(Collected data)
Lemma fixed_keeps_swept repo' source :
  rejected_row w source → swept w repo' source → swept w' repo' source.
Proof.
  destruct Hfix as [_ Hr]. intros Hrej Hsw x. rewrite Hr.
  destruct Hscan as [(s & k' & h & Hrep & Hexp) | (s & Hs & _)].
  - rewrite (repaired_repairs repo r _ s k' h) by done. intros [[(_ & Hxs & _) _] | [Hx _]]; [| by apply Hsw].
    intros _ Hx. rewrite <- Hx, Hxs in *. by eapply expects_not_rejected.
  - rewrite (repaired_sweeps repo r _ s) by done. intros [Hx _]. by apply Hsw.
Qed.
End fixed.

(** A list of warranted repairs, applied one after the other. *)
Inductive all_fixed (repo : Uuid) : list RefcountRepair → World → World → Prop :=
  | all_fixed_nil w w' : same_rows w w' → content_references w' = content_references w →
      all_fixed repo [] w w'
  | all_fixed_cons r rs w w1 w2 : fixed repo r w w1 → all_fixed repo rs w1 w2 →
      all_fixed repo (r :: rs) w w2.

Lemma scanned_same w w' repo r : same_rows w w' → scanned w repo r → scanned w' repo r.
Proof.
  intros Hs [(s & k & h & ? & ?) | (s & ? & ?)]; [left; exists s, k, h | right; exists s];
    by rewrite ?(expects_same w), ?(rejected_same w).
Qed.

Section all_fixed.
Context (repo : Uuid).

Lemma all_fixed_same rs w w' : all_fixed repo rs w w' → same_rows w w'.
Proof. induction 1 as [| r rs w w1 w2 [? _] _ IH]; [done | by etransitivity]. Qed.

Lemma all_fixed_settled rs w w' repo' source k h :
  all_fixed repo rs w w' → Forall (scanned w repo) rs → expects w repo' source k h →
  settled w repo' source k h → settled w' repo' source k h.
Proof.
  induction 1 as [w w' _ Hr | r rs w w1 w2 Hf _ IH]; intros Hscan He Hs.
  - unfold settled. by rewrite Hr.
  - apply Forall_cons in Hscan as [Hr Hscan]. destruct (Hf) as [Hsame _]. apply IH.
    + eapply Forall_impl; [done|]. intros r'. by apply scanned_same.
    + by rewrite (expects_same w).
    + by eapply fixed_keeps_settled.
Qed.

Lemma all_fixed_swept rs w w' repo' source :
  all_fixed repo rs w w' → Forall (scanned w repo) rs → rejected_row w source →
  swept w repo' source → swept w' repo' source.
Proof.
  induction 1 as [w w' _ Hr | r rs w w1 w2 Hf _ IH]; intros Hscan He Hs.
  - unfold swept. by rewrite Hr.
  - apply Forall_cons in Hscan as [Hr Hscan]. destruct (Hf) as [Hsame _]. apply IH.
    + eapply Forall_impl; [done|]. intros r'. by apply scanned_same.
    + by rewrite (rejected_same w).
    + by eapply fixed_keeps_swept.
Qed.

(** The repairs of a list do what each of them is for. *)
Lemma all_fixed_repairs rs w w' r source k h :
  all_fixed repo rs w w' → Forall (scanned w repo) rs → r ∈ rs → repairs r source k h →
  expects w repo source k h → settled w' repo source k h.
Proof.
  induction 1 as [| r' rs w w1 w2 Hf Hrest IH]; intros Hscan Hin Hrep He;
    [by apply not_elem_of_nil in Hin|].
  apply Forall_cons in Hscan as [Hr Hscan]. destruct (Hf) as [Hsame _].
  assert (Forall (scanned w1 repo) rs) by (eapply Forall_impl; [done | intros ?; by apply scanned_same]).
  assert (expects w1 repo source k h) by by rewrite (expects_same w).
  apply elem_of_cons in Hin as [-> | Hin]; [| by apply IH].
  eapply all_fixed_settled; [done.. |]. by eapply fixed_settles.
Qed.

:: Task to complete ::
Please reproduce every line shown above, exactly as written.

:: Response box ::
Lemma fixed_keeps_swept repo' source :
  rejected_row w source → swept w repo' source → swept w' repo' source.
Proof.
  destruct Hfix as [_ Hr]. intros Hrej Hsw x. rewrite Hr.
  destruct Hscan as [(s & k' & h & Hrep & Hexp) | (s & Hs & _)].
  - rewrite (repaired_repairs repo r _ s k' h) by done. intros [[(_ & Hxs & _) _] | [Hx _]]; [| by apply Hsw].
    intros _ Hx. rewrite <- Hx, Hxs in *. by eapply expects_not_rejected.
  - rewrite (repaired_sweeps repo r _ s) by done. intros [Hx _]. by apply Hsw.
Qed.
End fixed.

(** A list of warranted repairs, applied one after the other. *)
Inductive all_fixed (repo : Uuid) : list RefcountRepair → World → World → Prop :=
  | all_fixed_nil w w' : same_rows w w' → content_references w' = content_references w →
      all_fixed repo [] w w'
  | all_fixed_cons r rs w w1 w2 : fixed repo r w w1 → all_fixed repo rs w1 w2 →
      all_fixed repo (r :: rs) w w2.

Lemma scanned_same w w' repo r : same_rows w w' → scanned w repo r → scanned w' repo r.
Proof.
  intros Hs [(s & k & h & ? & ?) | (s & ? & ?)]; [left; exists s, k, h | right; exists s];
    by rewrite ?(expects_same w), ?(rejected_same w).
Qed.

Section all_fixed.
Context (repo : Uuid).

Lemma all_fixed_same rs w w' : all_fixed repo rs w w' → same_rows w w'.
Proof. induction 1 as [| r rs w w1 w2 [? _] _ IH]; [done | by etransitivity]. Qed.

Lemma all_fixed_settled rs w w' repo' source k h :
  all_fixed repo rs w w' → Forall (scanned w repo) rs → expects w repo' source k h →
  settled w repo' source k h → settled w' repo' source k h.
Proof.
  induction 1 as [w w' _ Hr | r rs w w1 w2 Hf _ IH]; intros Hscan He Hs.
  - unfold settled. by rewrite Hr.
  - apply Forall_cons in Hscan as [Hr Hscan]. destruct (Hf) as [Hsame _]. apply IH.
    + eapply Forall_impl; [done|]. intros r'. by apply scanned_same.
    + by rewrite (expects_same w).
    + by eapply fixed_keeps_settled.
Qed.

Lemma all_fixed_swept rs w w' repo' source :
  all_fixed repo rs w w' → Forall (scanned w repo) rs → rejected_row w source →
  swept w repo' source → swept w' repo' source.
Proof.
  induction 1 as [w w' _ Hr | r rs w w1 w2 Hf _ IH]; intros Hscan He Hs.
  - unfold swept. by rewrite Hr.
  - apply Forall_cons in Hscan as [Hr Hscan]. destruct (Hf) as [Hsame _]. apply IH.
    + eapply Forall_impl; [done|]. intros r'. by apply scanned_same.
    + by rewrite (rejected_same w).
    + by eapply fixed_keeps_swept.
Qed.

(** The repairs of a list do what each of them is for. *)
Lemma all_fixed_repairs rs w w' r source k h :
  all_fixed repo rs w w' → Forall (scanned w repo) rs → r ∈ rs → repairs r source k h →
  expects w repo source k h → settled w' repo source k h.
Proof.
  induction 1 as [| r' rs w w1 w2 Hf Hrest IH]; intros Hscan Hin Hrep He;
    [by apply not_elem_of_nil in Hin|].
  apply Forall_cons in Hscan as [Hr Hscan]. destruct (Hf) as [Hsame _].
  assert (Forall (scanned w1 repo) rs) by (eapply Forall_impl; [done | intros ?; by apply scanned_same]).
  assert (expects w1 repo source k h) by by rewrite (expects_same w).
  apply elem_of_cons in Hin as [-> | Hin]; [| by apply IH].
  eapply all_fixed_settled; [done.. |]. by eapply fixed_settles.
Qed.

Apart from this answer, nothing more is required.